Modal CAR T cells: A synthetic cytokine circuit to overcome TGFβ-mediated immunosuppression in AML Free

Chimeric antigen receptor (CAR) T cells have shown clinical success in B and plasma cell derived hematologic malignancies, but durable responses remain limited due to T cell exhaustion, poor trafficking, and suppressive tumor microenvironments (TME). Furthermore, efforts to harness CAR T cells in acute myeloid leukemia (AML) have been largely unsuccessful. Transforming growth factor beta (TGFβ) is a dominant immunosuppressive cytokine in multiple tumors including AML, which impairs T cell function, proliferation, and persistence. Rather than blocking TGFβ receptor, we hypothesized that elevated TGFβ in the AML (and possibly other tumors) could be harnessed as an input to drive local, therapeutic cytokine expression.

We designed a synthetic TGFβ-sensing circuit to conditionally express IL-12 in response to tumor derived TGFβ. Two SMAD-responsive sensors (sensor 1 and 2), each paired with either SV40 or MLP promoters, were cloned into lentiviral vectors and tested in Jurkat cells. Sensor 1 consistently induced the highest eGFP expression following TGFβ1 stimulation. We then evaluated this sensor to drive expression of CD70 CAR and secreted IL-12. All configurations showed TGFβ-inducible CAR and IL-12 expression but also demonstrated baseline (“leaky”) expression.

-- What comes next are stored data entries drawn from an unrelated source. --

(** [fencedFrameStore.ReadRange]: the spool's frames, decided. *)
Definition fenced_ReadRange {store : FrameStore} (ev : env) (src : option Source) (f : consentFence) (first last : Z)
  : IO (result fence_error (list Batch.record) * consentFence * list fence_log) :=
  let! r := io_try (ReadRange ev first last) in
  match r with Err e => io_ret (Err (FeRange e), f, []) | Ok recs => decide ev src f recs end.

(** The policy file is checked first, unless the fence is passive: the source as the check leaves it. *)
Definition check_source (json_text : GoJson.gotype -> bytes -> bytes) (quote : bytes -> bytes) (w : World) (src : option Source) : option Source :=
  (fun s => ck_source (Current json_text quote s w)) <$> src.

Definition refresh (json_text : GoJson.gotype -> bytes -> bytes) (quote : bytes -> bytes) (ev : env) (w : World) (src : option Source) (f : consentFence)
  : IO (option Source * (option fence_error * consentFence * list fence_log)) :=
  let src := check_source json_text quote w src in
  let! r := applyAndRecordLocked ev src f (latest src) in
  io_ret (src, r).

Definition beforeSend (ev : env) (f : consentFence) (r : SequenceRange) : IO (option fence_error * consentFence) :=
  let attempted := Z.max (fn_attempted f) (LastSequence r) in
  let send f' :=
    let! (e, f') := persistLocked ev f' in
    io_ret (FeRecord <$> e, match e with None => f' | Some _ => set_mark f' (fn_attempted f) (fn_pending f) end) in
  if fn_recorded f then
    let marked := set_mark f attempted (fn_pending f) in
    send (set_mark f attempted (sh ← fn_pending f; Some (shutdownRecordLocked marked (sh_HighestDurable sh))))
  else
    match fn_pending f with
    | Some _ => send (set_mark f attempted None)
    | None => if fn_dirty f then send (set_mark f attempted None) else io_ret (None, set_mark f attempted None)
    end.

Definition acknowledged (f : consentFence) (through : Z) : consentFence :=
  mkFence (prune_origins (fn_origins f) through) (prune (fn_withheld f) through) (fn_attempted f) (fn_applied f) (fn_dirty f) (fn_pending f) (fn_recorded f).

(** ** What a fence holds *)

Definition good_origin (o : consentOrigin) : Prop := co_root o <> [] /\ valid_utf8 (co_root o) /\ 0 < co_generation o < 2 ^ 64.

Record good_shutdown (sh : consentLedgerShutdown) : Prop := mkGoodShutdown {
  gs_high : 0 <= sh_HighestDurable sh < MaxInt64;
  gs_mark : 0 <= sh_AttemptedThrough sh < MaxInt64;
  gs_ok : origins_ok 0 (default [] (sh_Origins sh)) = true;
  gs_origins : Forall (fun o => 1 <= lo_First o <= lo_Last o /\ lo_Last o < MaxInt64 /\ good_origin (mkOrigin (lo_Root o) (lo_Generation o)))
                 (default [] (sh_Origins sh));
}.

Record wf_fence (f : consentFence) : Prop := mkWfFence {
  wf_withheld : wf_set (fn_withheld f);
  wf_origins : wf_runs (fn_origins f);
  wf_good : forall x o, captured (fn_origins f) x o -> good_origin o;
  wf_mark : 0 <= fn_attempted f < MaxInt64;
  wf_pending : forall sh, fn_pending f = Some sh -> good_shutdown sh;
}.

Lemma withheld_ok_wf lo prev s : wf_from lo s -> prev < lo -> 1 <= lo -> withheld_ok prev s = true.
Proof.
  revert lo prev. induction s as [|r s IH]; intros lo prev; [done|]. intros (?&?&Hw) Hp Hl. cbn [withheld_ok]. apply andb_true_iff. split.
  - apply negb_true_iff, orb_false_iff. split; [apply orb_false_iff; split; apply Z.ltb_ge; lia|apply Z.leb_gt; lia].
  - apply (IH (r.2 + 2)); [done|lia|lia].
Qed.

Lemma wf_from_ranges lo s : wf_from lo s -> 1 <= lo -> Forall (fun r => in_i64 r.1 /\ in_i64 r.2) s.
Proof.
  revert lo. induction s as [|r s IH]; intros lo; [constructor|]. intros (?&?&Hw) ?. constructor; [|apply (IH (r.2 + 2)); [done|lia]].
  unfold in_i64, MaxInt64 in *. lia.
Qed.

Lemma good_record sh : good_shutdown sh ->
  shutdown_ok sh = true /\ in_i64 (sh_HighestDurable sh) /\ in_i64 (sh_AttemptedThrough sh)
  /\ forall os, sh_Origins sh = Some os ->
       Forall (fun o => in_i64 (lo_First o) /\ in_i64 (lo_Last o) /\ valid_utf8 (lo_Root o) /\ 0 <= lo_Generation o < 2 ^ 64) os.
Proof.
  intros [Hh Hm Hok Ho]. split.
  { unfold shutdown_ok. rewrite Hok, andb_true_r. apply negb_true_iff, orb_false_iff. split; apply Z.ltb_ge; lia. }
  split; [unfold in_i64, MaxInt64 in *; lia|]. split; [unfold in_i64, MaxInt64 in *; lia|].
  intros os E. rewrite E in Ho. cbn [default] in Ho. eapply Forall_impl; [exact Ho|]. intros o (?&?&?&Hu&Hg). cbn in Hu, Hg.
  unfold in_i64, MaxInt64 in *. split; [lia|]. split; [lia|]. split; [done|lia].
Qed.

Lemma fence_ledger_good f : wf_fence f -> good_ledger (fence_ledger f).
Proof.
  intros [Hw _ _ _ Hp]. split; cbn [fence_ledger lg_Version lg_Withheld lg_Shutdown lg_Checksum default]; [done|done| | |].
  - intros rs [= <-]. by apply (wf_from_ranges 1).
  - by apply (withheld_ok_wf 1).
  - intros sh Hsh. by apply good_record, Hp.
Qed.

(** ** Persisting *)

(** What the next start reads. *)
Definition ledger_at (d : disk) : result ledger_error consentLedger := readConsentLedger (Ok (file DRoot consentLedgerFilename d)).

(** [os.CreateTemp] picks a name that is free. *)
Definition fresh (ev : env) (d : disk) : Prop := entries DRoot d !! (AtomicTempPrefix consentLedgerFilename ++ e_tmp ev) = None.

(** The ledger of [x] is that of [d], or [doc]. *)
Definition old_or (doc : consentLedger) (d x : disk) : Prop := ledger_at x = ledger_at d \/ ledger_at x = Ok doc.

Lemma persist_spec ev f d : wf_fence f -> fresh ev d ->
  let '(t, r, d') := persistLocked ev f d in
  Forall (old_or (fence_ledger f) d) t
  /\ ((r = Ok (None, set_dirty f false) /\ ledger_at d' = Ok (fence_ledger f))
      \/ (exists e, r = Ok (Some e, f)) /\ old_or (fence_ledger f) d d').
Proof.
  intros Hf Hfr. unfold persistLocked. destruct (encode_total (fence_ledger f)) as [data Hdata]. rewrite Hdata.
  pose proof (read_encoded _ _ (fence_ledger_good f Hf) Hdata) as Hread.
  pose proof (atomicWriteFile_spec ev DRoot consentLedgerFilename data d Hfr d eq_refl) as Hw.
  assert (Hon : forall x, old_or_new ev DRoot consentLedgerFilename data d x -> old_or (fence_ledger f) d x).
  { intros x [Ho|Hn]; [left|right]; unfold ledger_at.
    - destruct Ho as (_&He&_). f_equal. f_equal. unfold file. by rewrite He.
    - destruct Hn as (_&He&_). rewrite (file_lookup _ _ _ _ He). exact Hread. }
  unfold io_bind, io_try. destruct (atomicWriteFile ev DRoot consentLedgerFilename data d) as [[t r] d'].
  destruct Hw as [Ht Hr]. cbn [io_ret]. rewrite app_nil_r. split; [eapply Forall_impl; [exact Ht|done]|].
  destruct r as [u|e]; [left|right; split; [by eexists|by apply Hon]]. split; [done|]. subst d'. unfold ledger_at.
  rewrite (file_lookup DRoot _ _ data); [exact Hread|]. by rewrite entries_set, lookup_insert_eq.
Qed.

(** ** Hiding frames *)

(** Not sent yet, and captured under consent the policy does not cover. *)
Definition withdrawn (f : consentFence) (pol : Consent.Policy) (x : Z) : Prop :=
  fn_attempted f < x /\ exists o, captured (fn_origins f) x o /\ allowedBy o pol = false.

(** [f'] withholds what [f] does and possibly withdrawn sequences besides; new ones make it dirty. *)
Record hides (pol : Consent.Policy) (f f' : consentFence) : Prop := mkHides {
  hd_wf : wf_fence f';
  hd_origins : fn_origins f' = fn_origins f;
  hd_mark : fn_attempted f' = fn_attempted f;
  hd_pending : fn_pending f' = fn_pending f;
  hd_recorded : fn_recorded f' = fn_recorded f;
  hd_kept : forall x, member (fn_withheld f) x -> member (fn_withheld f') x;
  hd_new : forall x, member (fn_withheld f') x -> member (fn_withheld f) x \/ withdrawn f pol x;
  hd_dirty : fn_dirty f' = false -> fn_dirty f = false /\ forall x, member (fn_withheld f') x -> member (fn_withheld f) x;
}.

Lemma hides_refl pol f : wf_fence f -> hides pol f f.
Proof. intros H. split; try done; intros; by left. Qed.

Lemma withdrawn_hides pol f f' x : hides pol f f' -> withdrawn f' pol x <-> withdrawn f pol x.
Proof. intros H. unfold withdrawn. by rewrite (hd_origins _ _ _ H), (hd_mark _ _ _ H). Qed.

Lemma hides_trans pol f g h : hides pol f g -> hides pol g h -> hides pol f h.
Proof.
  intros H1 H2. split.
  - apply H2.
  - by rewrite (hd_origins _ _ _ H2), (hd_origins _ _ _ H1).
  - by rewrite (hd_mark _ _ _ H2), (hd_mark _ _ _ H1).
  - by rewrite (hd_pending _ _ _ H2), (hd_pending _ _ _ H1).
  - by rewrite (hd_recorded _ _ _ H2), (hd_recorded _ _ _ H1).
  - intros x Hx. by apply (hd_kept _ _ _ H2), (hd_kept _ _ _ H1).
  - intros x [Hx|Hx]%(hd_new _ _ _ H2); [by apply (hd_new _ _ _ H1)|]. right. by apply (withdrawn_hides _ _ _ _ H1).
  - intros Hd. destruct (hd_dirty _ _ _ H2 Hd) as [Hg Hm]. destruct (hd_dirty _ _ _ H1 Hg) as [Hf Hm']. split; [done|]. auto.
Qed.

(** Adding withdrawn sequences. *)
Lemma hides_add pol f first last : wf_fence f -> 1 <= first -> last < MaxInt64 -> (forall x, first <= x <= last -> withdrawn f pol x) ->
  hides pol f (set_withheld f (add (fn_withheld f) first last).1 true).
Proof.
  intros Hf H1 Hl Hx. pose proof (add_ok (fn_withheld f) first last H1 Hl (wf_withheld _ Hf)) as Ha. destruct (add _ _ _) as [w n].
  destruct Ha as (Hw&Hm&_). split; try done; cbn [set_withheld fn_withheld fst fn_dirty].
  - destruct Hf. by split.
  - intros x ?. apply Hm. by left.
  - intros x [?|?]%Hm; [by left|right; auto].
Qed.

To mitigate IL-12 leakage, we reconfigured the construct with the TGFβ sensor and IL-12 cassette on the reverse strand, while CD70CAR remained on the forward strand. This “bidirectional” design markedly reduced baseline IL-12 by ~87% (43 vs. 362 pg/mL, p=0.0019) without impairing CAR expression or T cell function. These CAR T cells displayed improved cytotoxicity against CD70+ AML lines (OCI-AML2, OCI-AML3, MOLM13), though TGFβ still dampened killing, suggesting that inducible IL-12 alone was insufficient to fully overcome suppression.

To further enhance efficacy, we introduced secretory IL-18 downstream of the CD70CAR on the forward strand, generating what we call MODAL (MOdular Design with Asymmetric Logic) CAR T cells. In this platform, IL-18 is constitutively secreted, while IL-12 remains tightly regulated via TGFβ-sensing on the reverse strand (MODAL12/18 configuration).

Primary T cells transduced with CD70-MODAL12/18 constructs showed robust CAR expression, high IL-18 secretion (~2000 pg/mL), and inducible IL-12 expression (13 vs. 78 pg/mL ± TGFβ1, p=0.0057). CD70-MODAL12/18 CAR-T cells exhibited enhanced proliferation and cytotoxicity in vitro across CD70+ AML lines (OCI-AML2, OCI-AML3 and MOLM13), fully overcoming TGFβ-mediated suppression. In NSG mice injected intravenously (tail vein) with MOLM13-luciferase tumors, CD70-MODAL12/18 CAR T cells led to significantly reduced tumor burden (ongoing survival analysis) and improved expansion compared to CD70CAR, CD70CAR-IL-12, or CD70CAR-IL-18 arms. Flow cytometry analysis revealed higher frequencies of central memory CD4+ and CD8+ T cells and reduced PD-1 expression upon bleeding the mice on day 14. No treatment-related toxicities were observed, while the cytokine release syndrome (CRS) relevant markers are currently under evaluation.

In summary, we present a novel synthetic platform, MODAL CAR T cells,that integrates constitutive IL-18 and TGFβ-inducible IL-12 expression in a bidirectional gene circuit. This asymmetric design enables context-specific cytokine delivery to counteract immune suppression and enhance CAR T cell function. The MODAL12/18 strategy is modular and generalizable, offering a blueprint for next-generation T cell therapies targeting immunosuppressive TMEs in both hematologic and solid tumors.